_Task input_.

Lemma _acquire_loop_accounts (timeout : option Q) (start_time : Q)
    (sched : list Tick) (s : t) :
  exists n, (n <= length sched)%nat /\
    match snd (_acquire_loop timeout start_time sched s) with
    | Returned true =>
        0 < _value (apply_ops (others_upto n sched) s) /\
        fst (_acquire_loop timeout start_time sched s) =
          mk (_value (apply_ops (others_upto n sched) s) - 1)
             (_event (apply_ops (others_upto n sched) s))
    | _ =>
        fst (_acquire_loop timeout start_time sched s) =
          apply_ops (others_upto n sched) s
    end.
Proof.
  revert s. induction sched as [|tk rest IH]; intros s; cbn [_acquire_loop].
  - exists O. cbn. auto.
  - destruct (Clock.expired timeout start_time (now tk)).
    + exists 1%nat. rewrite others_upto_1. cbn [length fst snd].
      split; [lia | reflexivity].
    + destruct (take (apply_ops (others tk) s)) as [s2 [|]] eqn:Etake.
      * exists 1%nat. rewrite others_upto_1. cbn [length fst snd].
        split; [lia|]. apply take_true_eq in Etake as [Hv ->].
        split; [exact Hv | reflexivity].
      * apply take_false in Etake as [-> _].
        destruct (IH (apply_ops (others tk) s)) as (n & Hn & Hacc).
        exists (S n). rewrite others_upto_S, apply_ops_app. cbn [length].
        split; [lia | exact Hacc].
Qed.

(** X6: whatever the schedule, a call of [_acquire] changes the semaphore
    by at most its own permit: the semaphore it leaves is the one the
    other threads made over the iterations the call went through, minus
    one permit when the call returns [True] (and then a permit was there
    to take), and exactly that one when it returns [False] or is still
    waiting. *)
Theorem acquire_takes_one_permit_or_none (timeout : option Q)
    (start_time : Q) (sched : list Tick) (s : t) :
  exists n, (n <= length sched)%nat /\
    match snd (_acquire timeout start_time sched s) with
    | Returned true =>
        0 < _value (apply_ops (others_upto n sched) s) /\
        fst (_acquire timeout start_time sched s) =
          mk (_value (apply_ops (others_upto n sched) s) - 1)
             (_event (apply_ops (others_upto n sched) s))
    | _ =>
        fst (_acquire timeout start_time sched s) =
          apply_ops (others_upto n sched) s
    end.
Proof.
  unfold _acquire. destruct (take s) as [s1 [|]] eqn:Etake.
  - exists O. cbn [fst snd]. split; [lia|]. cbn.
    apply take_true_eq in Etake as [Hv ->]. split; [exact Hv | reflexivity].
  - apply take_false in Etake as [-> _]. apply _acquire_loop_accounts.
Qed.

(** X7: the timeout test comes before the attempt to take a permit: when
    it holds at the first poll, [_acquire] returns [False] and takes
    nothing, also when another thread has just released a permit. *)
Theorem timeout_test_precedes_take (timeout : option Q) (start_time clock : Q)
    (ops : list Op) (rest : list Tick) (s : t) :
  _value s <= 0 ->
  Clock.expired timeout start_time clock = true ->
  _acquire timeout start_time (mkTick (ops ++ [OtherRelease]) clock :: rest) s =
    (release (apply_ops ops s), Returned false) /\
  (0 <= _value (apply_ops ops s) ->
   0 < _value (fst (_acquire timeout start_time
                      (mkTick (ops ++ [OtherRelease]) clock :: rest) s))).
Proof.
  intros Hs Hex.
  assert (H : _acquire timeout start_time
                (mkTick (ops ++ [OtherRelease]) clock :: rest) s =
              (release (apply_ops ops s), Returned false)).
  { unfold _acquire. rewrite take_empty by exact Hs.
    cbn [_acquire_loop others now]. rewrite Hex, apply_ops_app. reflexivity. }
  split; [exact H|]. rewrite H. cbn. lia.
Qed.

Lemma timeout_test_precedes_take_witness :
  _acquire (Some 1%Q) 0%Q [mkTick ([] ++ [OtherRelease]) 2%Q] (__init__ 0) =
    (release (apply_ops [] (__init__ 0)), Returned false).
Proof.
  apply (timeout_test_precedes_take (Some 1%Q) 0%Q 2%Q [] [] (__init__ 0)).
  - cbn. lia.
  - reflexivity.
Defined.

Lemma releases_add (n : nat) (s : t) :
  _value (apply_ops (repeat OtherRelease n) s) = _value s + Z.of_nat n.
Proof.
  revert s. induction n as [|n IH]; intros s.
  - cbn. lia.
  - cbn [repeat]. change (apply_ops (OtherRelease :: repeat OtherRelease n) s)
      with (apply_ops (repeat OtherRelease n) (release s)).
    rewrite IH. cbn. lia.
Qed.

(** X8: [release] has no ceiling: [n] releases on a semaphore built with
    [V] leave [V + n] permits, and [V + n] calls of [_acquire] then all
    return [True] at once. *)
Theorem release_has_no_ceiling (V n : nat)
    (cs : list (option Q * Q * list Tick)) :
  length cs = (V + n)%nat ->
  _value (apply_ops (repeat OtherRelease n) (__init__ (Z.of_nat V))) =
    Z.of_nat V + Z.of_nat n /\
  snd (acquires cs (apply_ops (repeat OtherRelease n) (__init__ (Z.of_nat V)))) =
    repeat (Returned true) (V + n) /\
  _value (fst (acquires cs
                 (apply_ops (repeat OtherRelease n) (__init__ (Z.of_nat V))))) = 0.
Proof.
  intros Hlen.
  pose proof (releases_add n (__init__ (Z.of_nat V))) as Hv.
  cbn [__init__ _value] in Hv. split; [exact Hv|].
  rewrite acquires_all_succeed by (rewrite Hv, Hlen; lia).
  rewrite Hlen. auto.
Qed.

Lemma release_has_no_ceiling_witness :
  snd (acquires [(None, 0%Q, []); (None, 0%Q, []); (None, 0%Q, [])]
         (apply_ops (repeat OtherRelease 2) (__init__ 1))) =
  [Returned true; Returned true; Returned true].
Proof.
  exact (proj1 (proj2 (release_has_no_ceiling 1 2
           [(None, 0%Q, []); (None, 0%Q, []); (None, 0%Q, [])] eq_refl))).
Defined.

_Exercise brief_.
From the first line of the material above down to the line with "one permit when", output each line exactly; include both of those lines and add no others.

_The completed task_.
Lemma _acquire_loop_accounts (timeout : option Q) (start_time : Q)
    (sched : list Tick) (s : t) :
  exists n, (n <= length sched)%nat /\
    match snd (_acquire_loop timeout start_time sched s) with
    | Returned true =>
        0 < _value (apply_ops (others_upto n sched) s) /\
        fst (_acquire_loop timeout start_time sched s) =
          mk (_value (apply_ops (others_upto n sched) s) - 1)
             (_event (apply_ops (others_upto n sched) s))
    | _ =>
        fst (_acquire_loop timeout start_time sched s) =
          apply_ops (others_upto n sched) s
    end.
Proof.
  revert s. induction sched as [|tk rest IH]; intros s; cbn [_acquire_loop].
  - exists O. cbn. auto.
  - destruct (Clock.expired timeout start_time (now tk)).
    + exists 1%nat. rewrite others_upto_1. cbn [length fst snd].
      split; [lia | reflexivity].
    + destruct (take (apply_ops (others tk) s)) as [s2 [|]] eqn:Etake.
      * exists 1%nat. rewrite others_upto_1. cbn [length fst snd].
        split; [lia|]. apply take_true_eq in Etake as [Hv ->].
        split; [exact Hv | reflexivity].
      * apply take_false in Etake as [-> _].
        destruct (IH (apply_ops (others tk) s)) as (n & Hn & Hacc).
        exists (S n). rewrite others_upto_S, apply_ops_app. cbn [length].
        split; [lia | exact Hacc].
Qed.

(** X6: whatever the schedule, a call of [_acquire] changes the semaphore
    by at most its own permit: the semaphore it leaves is the one the
    other threads made over the iterations the call went through, minus
    one permit when the call returns [True] (and then a permit was there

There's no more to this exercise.